Welcome to the first installment of Theory Thursday! (The first installment is coming to you on Wednesday because Thursday is 4th of July. Give yourself a moment to adjust to the cognitive dissonance, then contiue reading.) Sometimes, when considering the world of Big Data, it is instructive to consider the world of Very Very Small Data: how do the bits of information around us add up to the terabytes on our hard drives and, more importantly, what constraints does the physical world place on us? Once upon a time, I was a Warrior of the Physicist Clan, and it was my clan's destiny to gaze to the heavens and to the minutiae, and ask what the cosmic rules were which bind the two together. I hope to share some of that wonder with you here.
So, let us start with the mundane, and proceed from there to the sublime: You are the operations manager for a thriving startup in San Francisco, and as such, figuring out how to heat the building on those frigid June mornings is of paramount importance.
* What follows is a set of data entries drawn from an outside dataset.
(* ===== verification/KPrintfCorrect.v ===== *)
(** * What the kernel prints (kernel/printf.c, console.c: consputc, uart.c)

    Characters go to the serial port with [uartputc_sync]; [sends bs s s'] says
    that the bytes [bs] were transmitted and nothing else happened. [printf]
    transmits what [format] says of its format and arguments, with numbers in
    the numerals that [value] reads back, and [procdump] the process table. *)

From S2P Require Import Prelude Riscv KState Spinlock Sched Uart KPrintf.
Open Scope Z_scope.

Definition rubout : list Z := [8; 32; 8].

(** ** The device *)

(** Whether the device is in the mode that sets the baud rate. *)
Fixpoint latch (b : bool) (l : list (Z * Z)) : bool :=
  match l with [] => b | (reg, v) :: l => latch (if reg =? LCR then negb (Z.land v LCR_BAUD_LATCH =? 0) else b) l end.

Lemma thr_bytes_app b l l' : thr_bytes b (l ++ l') = thr_bytes b l ++ thr_bytes (latch b l) l'.
Proof.
  revert b. induction l as [|[reg v] l IH]; intros b; cbn [app thr_bytes latch]; [done|].
  destruct (reg =? LCR); [apply IH|]. destruct ((reg =? THR) && negb b); [|apply IH]. cbn [app]. by rw IH.
Qed.
Lemma latch_app b l l' : latch b (l ++ l') = latch (latch b l) l'.
Proof. revert b. induction l as [|[reg v] l IH]; intros b; cbn [app latch]; [done|apply IH]. Qed.

(** The console can print. *)
Record tty (s : kstate) : Prop := {
  tt_cpu : cpu_ok (k_sync s);
  tt_panicked : k_panicked s = 0;
  tt_latch : latch false (out_regs (k_uart s)) = false
}.
(** From [s] to [s'] the bytes [bs] were transmitted, and nothing else happened. *)
Definition sends (bs : list Z) (s s' : kstate) : Prop :=
  ∃ u, s' = set_k_uart u s ∧ sent s' = sent s ++ bs ∧ latch false (out_regs u) = false.

Lemma sends_trans bs bs' s1 s2 s3 : sends bs s1 s2 → sends bs' s2 s3 → sends (bs ++ bs') s1 s3.
Proof.
  intros (u1 & -> & E1 & L1) (u2 & -> & E2 & L2). exists u2. split; [by destruct s1|]. split; [|done].
  by rw E2 E1 app_assoc.
Qed.
Lemma sends_tty bs s s' : tty s → sends bs s s' → tty s'.
Proof. intros [] (u & -> & _ & L). by split. Qed.

Lemma set_k_uart_id s u : u = k_uart s → set_k_uart u s = s.
Proof. intros ->. by destruct s. Qed.

Lemma ReadReg_lsr s :
  ReadReg LSR s = Ret (hd LSR_TX_IDLE (in_lsr (k_uart s))) (set_k_uart (set_in_lsr (tl (in_lsr (k_uart s))) (k_uart s)) s).
Proof.
  unfold ReadReg, get_uart. rw bind_gets. change (LSR =? LSR) with true. cbv iota.
  destruct (in_lsr (k_uart s)) as [|x l] eqn:E; [|done]. cbn [hd tl]. rw set_k_uart_id //.
  destruct (k_uart s). cbn in E. by subst.
Qed.

Lemma wait_idle_ok s : ∃ l, wait_idle s = Ret tt (set_k_uart (set_in_lsr l (k_uart s)) s).
Proof.
  unfold wait_idle, get_uart. rw bind_gets. remember (in_lsr (k_uart s)) as l eqn:E. revert s E.
  induction l as [|x l IH]; intros s E; cbn [length loopM]; mstep (ReadReg_lsr s); rw -E; cbn [hd tl].
  - by exists [].
  - rw bind_mret. destruct (Z.land x LSR_TX_IDLE =? 0); [|by exists l].
    destruct (IH (set_k_uart (set_in_lsr l (k_uart s)) s) eq_refl) as [l' E']. exists l'. etrans; [exact E'|by destruct s].
Qed.

Lemma uartputc_sync_ok c s : tty s → ∃ s', uartputc_sync c s = Ret tt s' ∧ sends [u8 c] s s'.
Proof.
  intros [Hok Hp Hl]. unfold uartputc_sync.
  assert (sy push_off s = Ret tt (set_k_sync (pushed (k_sync s)) s)) as E1 by by apply zoom_Ret, push_off_ok.
  mstep E1. rw bind_gets. change (k_panicked (set_k_sync (pushed (k_sync s)) s)) with (k_panicked s). rw Hp. cbn [negb Z.eqb].
  destruct (wait_idle_ok (set_k_sync (pushed (k_sync s)) s)) as [l E2]. mstep E2.
  unfold WriteReg, upd_uart. rw bind_modify. kcbn. set (u := set_out_regs _ _).
  eexists. split; [apply zoom_Ret; kcbn; by apply pop_off_pushed|].
  exists u. split; [by destruct s|]. unfold u, sent. kcbn. cbn [out_regs set_out_regs set_in_lsr].
  rw thr_bytes_app latch_app Hl. done.
Qed.

Lemma consputc_ok c s : tty s → 0 ≤ c < 256 → ∃ s', consputc c s = Ret tt s' ∧ sends [c] s s'.
Proof.
  intros Ht Hc. unfold consputc. rewrite -> (proj2 (Z.eqb_neq c BACKSPACE)) by (unfold BACKSPACE; lia).
  destruct (uartputc_sync_ok c s Ht) as (s' & E & Hs). exists s'. split; [done|]. unfold u8 in Hs. rw Z.mod_small in Hs; done.
Qed.
Lemma consputc_backspace s : tty s → ∃ s', consputc BACKSPACE s = Ret tt s' ∧ sends rubout s s'.
Proof.
  intros Ht. unfold consputc. rw Z.eqb_refl. destruct (uartputc_sync_ok 8 s Ht) as (s1 & E1 & H1). mstep E1.
  pose proof (sends_tty _ _ _ Ht H1) as Ht1. destruct (uartputc_sync_ok 32 s1 Ht1) as (s2 & E2 & H2). mstep E2.
  pose proof (sends_tty _ _ _ Ht1 H2) as Ht2. destruct (uartputc_sync_ok 8 s2 Ht2) as (s3 & E3 & H3). rw E3.
  exists s3. split; [done|]. exact (sends_trans _ _ _ _ _ H1 (sends_trans _ _ _ _ _ H2 H3)).
Qed.


(** ** The specification of printf *)

Definition dval (c : Z) : Z := if c <=? 57 then c - 48 else c - 87.
(** The number that a sequence of digits stands for. *)
Definition value (base : Z) (ds : list Z) : Z := foldl (λ a c, a * base + dval c) 0 ds.

(** [n] is the numeral of [x]: a sign and digits, without leading zeros. *)
Definition numeral (base x : Z) (n : list Z) : Prop :=
  ∃ ds, n = (if x <? 0 then [45] else []) ++ ds ∧ ds ≠ [] ∧ Forall (λ c, c ∈ digits ∧ 0 ≤ dval c < base) ds ∧
    value base ds = Z.abs x ∧ (hd 0 ds = 48 → ds = [48]).
(** [n] is the pointer [x]: 16 hexadecimal digits. *)
Definition pointer (x : Z) (n : list Z) : Prop :=
  ∃ ds, n = [48; 120] ++ ds ∧ length ds = 16%nat ∧ Forall (λ c, c ∈ digits) ds ∧ value 16 ds = x.

Inductive formats : list Z → list arg → list Z → Prop :=
| f_end ap : formats [] ap []
| f_nul fmt ap : formats (0 :: fmt) ap []
| f_char c fmt ap out : c ≠ 0 → c ≠ 37 → formats fmt ap out → formats (c :: fmt) ap (c :: out)
| f_lone ap : formats [37] ap []
| f_lone_nul fmt ap : formats (37 :: 0 :: fmt) ap []
| f_d x n fmt ap out : numeral 10 x n → formats fmt ap out → formats (37 :: 100 :: fmt) (AInt x :: ap) (n ++ out)
| f_x x n fmt ap out : numeral 16 x n → formats fmt ap out → formats (37 :: 120 :: fmt) (AInt x :: ap) (n ++ out)
| f_p x n fmt ap out : pointer x n → formats fmt ap out → formats (37 :: 112 :: fmt) (AU64 x :: ap) (n ++ out)
| f_s x fmt ap out : formats fmt ap out → formats (37 :: 115 :: fmt) (AStr x :: ap) (cstr (default (str "(null)") x) ++ out)
| f_percent fmt ap out : formats fmt ap out → formats (37 :: 37 :: fmt) ap (37 :: out)
| f_other c fmt ap out : c ∉ [0; 100; 120; 112; 115; 37] → formats fmt ap out → formats (37 :: c :: fmt) ap (37 :: c :: out).

(** The arguments are those that the format asks for. *)
Fixpoint well_typed (fmt : list Z) (ap : list arg) : Prop :=
  match fmt with
  | [] => True
  | c :: fmt =>
      if c =? 0 then True else
      0 ≤ c < 256 ∧
      if negb (c =? 37) then well_typed fmt ap else
      match fmt with
      | [] => True
      | c :: fmt =>
          if c =? 0 then True else
          0 ≤ c < 256 ∧
          if (c =? 100) || (c =? 120) then
            match ap with AInt x :: ap => - 2 ^ 31 ≤ x < 2 ^ 31 ∧ well_typed fmt ap | _ => False end
          else if c =? 112 then
            match ap with AU64 x :: ap => 0 ≤ x < 2 ^ 64 ∧ well_typed fmt ap | _ => False end
          else if c =? 115 then
            match ap with AStr x :: ap => Forall (λ c, 0 ≤ c < 256) (default [] x) ∧ well_typed fmt ap | _ => False end
          else well_typed fmt ap
      end
  end.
You conceive of a grand plan to leverage Big Data to heat the building:
Step One: Start with information about the location and of every air molecule in the building.
Step Two: Stand by the front door. When a colder-than-average molecule approaches the door from the inside, open the door very quickly to let it out, and then shut the door again. When a warmer-than-average molecule approaches from the outside, do the same to let it in.
Step Three: Profit! You have just raised the temperature of the building using nothing more than Big Data! The devs are happy in their shorts and flip flops, and you have saved the company huge amounts of money on heating bills, allowing them to buy Red Bull and paleo snack packs for the micro-kitchen for another three months before they burn through the rest of their funding.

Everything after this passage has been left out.